Within the records below, reproduce without change the lines from the line that has "VfsServe VfsSpec VfsDiff." through the line that has "match o with", and only those.

::::::::::

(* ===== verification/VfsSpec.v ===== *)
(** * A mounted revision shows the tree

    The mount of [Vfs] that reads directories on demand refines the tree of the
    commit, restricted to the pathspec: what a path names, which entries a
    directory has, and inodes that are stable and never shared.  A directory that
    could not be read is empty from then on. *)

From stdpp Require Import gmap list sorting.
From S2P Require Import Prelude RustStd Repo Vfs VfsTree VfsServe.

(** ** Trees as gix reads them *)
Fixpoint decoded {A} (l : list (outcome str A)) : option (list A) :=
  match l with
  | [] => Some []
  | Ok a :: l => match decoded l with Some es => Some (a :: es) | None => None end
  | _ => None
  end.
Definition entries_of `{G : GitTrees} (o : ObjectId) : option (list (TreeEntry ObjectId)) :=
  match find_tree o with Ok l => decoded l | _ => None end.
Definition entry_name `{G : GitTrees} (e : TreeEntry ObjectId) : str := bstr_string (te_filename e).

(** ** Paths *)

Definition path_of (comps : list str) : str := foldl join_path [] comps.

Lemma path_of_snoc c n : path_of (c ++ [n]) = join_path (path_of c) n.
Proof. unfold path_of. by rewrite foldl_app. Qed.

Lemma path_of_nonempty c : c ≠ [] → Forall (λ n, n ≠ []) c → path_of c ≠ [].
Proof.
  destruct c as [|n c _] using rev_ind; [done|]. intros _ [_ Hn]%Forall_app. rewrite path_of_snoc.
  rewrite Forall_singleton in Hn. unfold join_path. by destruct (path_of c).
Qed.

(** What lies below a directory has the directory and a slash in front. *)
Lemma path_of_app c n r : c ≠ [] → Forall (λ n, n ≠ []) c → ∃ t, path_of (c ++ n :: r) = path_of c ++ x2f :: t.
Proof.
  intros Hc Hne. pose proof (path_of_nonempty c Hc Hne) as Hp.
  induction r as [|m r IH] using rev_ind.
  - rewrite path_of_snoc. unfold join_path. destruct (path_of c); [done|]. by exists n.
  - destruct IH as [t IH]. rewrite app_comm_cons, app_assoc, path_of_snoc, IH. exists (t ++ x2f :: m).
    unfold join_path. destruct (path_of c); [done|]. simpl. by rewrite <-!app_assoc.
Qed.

::::::::::

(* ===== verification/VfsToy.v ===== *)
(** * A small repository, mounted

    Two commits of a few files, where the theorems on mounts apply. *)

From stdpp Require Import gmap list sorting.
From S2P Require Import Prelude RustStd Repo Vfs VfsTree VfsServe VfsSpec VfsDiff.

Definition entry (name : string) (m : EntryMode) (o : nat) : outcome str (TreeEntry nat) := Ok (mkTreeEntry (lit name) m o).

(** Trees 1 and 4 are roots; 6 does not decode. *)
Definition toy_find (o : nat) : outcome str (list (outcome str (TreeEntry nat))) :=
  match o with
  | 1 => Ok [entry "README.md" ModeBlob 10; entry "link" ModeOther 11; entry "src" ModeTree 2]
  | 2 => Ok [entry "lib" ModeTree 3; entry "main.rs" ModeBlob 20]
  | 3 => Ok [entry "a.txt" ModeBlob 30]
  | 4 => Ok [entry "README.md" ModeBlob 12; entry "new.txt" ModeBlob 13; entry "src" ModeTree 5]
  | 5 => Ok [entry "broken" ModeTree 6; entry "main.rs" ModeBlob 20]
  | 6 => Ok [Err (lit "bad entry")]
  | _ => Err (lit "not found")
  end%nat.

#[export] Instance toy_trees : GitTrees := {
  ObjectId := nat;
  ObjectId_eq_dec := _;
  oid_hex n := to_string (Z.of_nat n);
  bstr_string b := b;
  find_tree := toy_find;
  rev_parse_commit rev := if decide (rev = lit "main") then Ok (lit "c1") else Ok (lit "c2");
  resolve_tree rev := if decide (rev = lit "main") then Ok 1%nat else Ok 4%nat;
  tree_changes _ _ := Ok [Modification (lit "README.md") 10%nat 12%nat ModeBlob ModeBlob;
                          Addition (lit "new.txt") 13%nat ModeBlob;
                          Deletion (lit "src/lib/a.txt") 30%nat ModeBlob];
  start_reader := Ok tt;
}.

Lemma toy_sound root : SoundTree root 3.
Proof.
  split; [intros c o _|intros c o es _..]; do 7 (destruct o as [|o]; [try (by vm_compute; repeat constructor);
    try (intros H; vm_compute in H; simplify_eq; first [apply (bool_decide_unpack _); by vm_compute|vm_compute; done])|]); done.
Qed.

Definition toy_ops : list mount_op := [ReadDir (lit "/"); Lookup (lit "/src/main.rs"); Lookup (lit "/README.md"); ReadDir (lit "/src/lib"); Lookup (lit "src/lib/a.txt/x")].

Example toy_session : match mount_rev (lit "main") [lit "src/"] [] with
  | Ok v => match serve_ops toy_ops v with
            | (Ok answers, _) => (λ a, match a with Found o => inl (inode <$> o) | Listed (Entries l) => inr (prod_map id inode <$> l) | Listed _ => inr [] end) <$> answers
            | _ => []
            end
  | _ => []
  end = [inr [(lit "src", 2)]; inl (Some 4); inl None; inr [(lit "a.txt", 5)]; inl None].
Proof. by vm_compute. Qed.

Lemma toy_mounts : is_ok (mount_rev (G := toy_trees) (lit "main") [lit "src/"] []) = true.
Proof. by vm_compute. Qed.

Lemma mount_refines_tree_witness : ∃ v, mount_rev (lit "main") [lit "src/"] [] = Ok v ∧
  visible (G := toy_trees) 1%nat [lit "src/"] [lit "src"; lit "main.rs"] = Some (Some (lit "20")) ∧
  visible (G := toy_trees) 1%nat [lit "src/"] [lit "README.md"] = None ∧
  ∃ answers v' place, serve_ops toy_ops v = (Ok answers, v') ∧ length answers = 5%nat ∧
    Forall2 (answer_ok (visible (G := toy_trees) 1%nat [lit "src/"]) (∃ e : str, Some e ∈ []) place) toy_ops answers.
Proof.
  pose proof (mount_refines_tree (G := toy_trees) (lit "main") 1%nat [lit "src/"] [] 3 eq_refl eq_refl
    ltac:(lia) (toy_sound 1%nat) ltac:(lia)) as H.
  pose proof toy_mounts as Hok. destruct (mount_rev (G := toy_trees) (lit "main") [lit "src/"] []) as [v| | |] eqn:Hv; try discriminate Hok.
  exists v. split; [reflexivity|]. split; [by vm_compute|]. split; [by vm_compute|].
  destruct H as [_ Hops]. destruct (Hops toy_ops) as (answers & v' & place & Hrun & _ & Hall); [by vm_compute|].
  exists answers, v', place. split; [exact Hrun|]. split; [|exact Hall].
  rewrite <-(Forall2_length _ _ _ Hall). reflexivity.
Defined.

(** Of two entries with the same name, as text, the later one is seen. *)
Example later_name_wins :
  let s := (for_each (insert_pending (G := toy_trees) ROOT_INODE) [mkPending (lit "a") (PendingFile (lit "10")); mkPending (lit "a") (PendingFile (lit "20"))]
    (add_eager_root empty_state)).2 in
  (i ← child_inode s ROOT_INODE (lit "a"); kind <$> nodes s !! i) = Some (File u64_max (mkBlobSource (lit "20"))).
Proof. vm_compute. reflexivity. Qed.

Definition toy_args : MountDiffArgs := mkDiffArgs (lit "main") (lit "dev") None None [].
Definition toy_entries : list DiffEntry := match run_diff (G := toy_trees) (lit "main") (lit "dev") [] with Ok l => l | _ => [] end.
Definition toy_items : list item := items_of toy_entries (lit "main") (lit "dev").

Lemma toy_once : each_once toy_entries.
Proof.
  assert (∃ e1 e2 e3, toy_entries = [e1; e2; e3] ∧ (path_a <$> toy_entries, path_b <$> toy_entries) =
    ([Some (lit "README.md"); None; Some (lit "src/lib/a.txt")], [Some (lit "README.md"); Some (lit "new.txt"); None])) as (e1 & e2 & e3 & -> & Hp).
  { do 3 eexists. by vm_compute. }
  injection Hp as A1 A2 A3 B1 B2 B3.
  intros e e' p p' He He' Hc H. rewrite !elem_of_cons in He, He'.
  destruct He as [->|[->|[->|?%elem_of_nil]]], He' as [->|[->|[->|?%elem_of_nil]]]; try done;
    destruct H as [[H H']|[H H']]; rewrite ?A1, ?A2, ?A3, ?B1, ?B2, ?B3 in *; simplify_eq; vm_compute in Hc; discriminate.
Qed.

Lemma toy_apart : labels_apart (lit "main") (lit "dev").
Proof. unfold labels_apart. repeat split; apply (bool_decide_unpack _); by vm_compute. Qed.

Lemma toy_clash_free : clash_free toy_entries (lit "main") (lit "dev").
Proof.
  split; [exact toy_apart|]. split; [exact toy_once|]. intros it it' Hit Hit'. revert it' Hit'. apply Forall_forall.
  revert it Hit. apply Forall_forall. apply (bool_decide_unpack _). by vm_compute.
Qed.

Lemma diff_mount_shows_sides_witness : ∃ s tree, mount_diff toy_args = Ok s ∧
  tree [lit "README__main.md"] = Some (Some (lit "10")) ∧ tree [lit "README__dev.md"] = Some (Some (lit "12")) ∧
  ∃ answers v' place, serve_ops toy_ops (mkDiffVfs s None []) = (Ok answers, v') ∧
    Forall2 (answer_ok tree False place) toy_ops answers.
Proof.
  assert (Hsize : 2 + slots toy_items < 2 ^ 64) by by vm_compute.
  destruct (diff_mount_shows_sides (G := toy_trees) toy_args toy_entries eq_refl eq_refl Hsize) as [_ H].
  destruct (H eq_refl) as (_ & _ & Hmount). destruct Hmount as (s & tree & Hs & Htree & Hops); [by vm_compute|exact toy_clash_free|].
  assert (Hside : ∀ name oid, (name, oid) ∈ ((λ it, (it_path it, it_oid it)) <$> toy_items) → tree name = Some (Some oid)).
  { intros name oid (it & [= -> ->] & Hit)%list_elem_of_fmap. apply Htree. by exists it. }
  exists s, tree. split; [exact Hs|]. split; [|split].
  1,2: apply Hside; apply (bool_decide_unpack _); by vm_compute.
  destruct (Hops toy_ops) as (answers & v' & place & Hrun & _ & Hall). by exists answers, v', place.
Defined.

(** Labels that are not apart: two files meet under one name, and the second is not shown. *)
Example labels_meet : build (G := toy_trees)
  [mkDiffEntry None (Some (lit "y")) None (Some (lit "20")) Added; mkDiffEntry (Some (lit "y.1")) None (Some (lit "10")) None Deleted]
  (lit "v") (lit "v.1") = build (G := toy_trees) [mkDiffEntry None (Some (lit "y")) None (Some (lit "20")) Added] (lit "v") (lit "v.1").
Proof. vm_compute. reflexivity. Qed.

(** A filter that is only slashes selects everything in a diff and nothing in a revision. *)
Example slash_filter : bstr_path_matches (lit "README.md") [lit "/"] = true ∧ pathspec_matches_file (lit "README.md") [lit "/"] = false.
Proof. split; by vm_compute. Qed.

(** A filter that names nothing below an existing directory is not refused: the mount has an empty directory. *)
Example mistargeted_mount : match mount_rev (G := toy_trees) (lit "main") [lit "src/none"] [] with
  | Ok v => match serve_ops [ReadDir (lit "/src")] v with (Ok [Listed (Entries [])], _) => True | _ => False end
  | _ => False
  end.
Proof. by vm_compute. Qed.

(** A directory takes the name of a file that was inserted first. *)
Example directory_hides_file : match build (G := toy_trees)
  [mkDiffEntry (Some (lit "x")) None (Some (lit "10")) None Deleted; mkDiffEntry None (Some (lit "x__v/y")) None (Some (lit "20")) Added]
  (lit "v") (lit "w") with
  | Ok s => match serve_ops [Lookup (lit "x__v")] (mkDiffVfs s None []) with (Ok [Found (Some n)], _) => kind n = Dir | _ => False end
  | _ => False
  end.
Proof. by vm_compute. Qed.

::::::::::

-- EXERCISE ANSWER --
From S2P Require Import Prelude RustStd Repo Vfs VfsTree VfsServe VfsSpec VfsDiff.

Definition entry (name : string) (m : EntryMode) (o : nat) : outcome str (TreeEntry nat) := Ok (mkTreeEntry (lit name) m o).

(** Trees 1 and 4 are roots; 6 does not decode. *)
Definition toy_find (o : nat) : outcome str (list (outcome str (TreeEntry nat))) :=
  match o with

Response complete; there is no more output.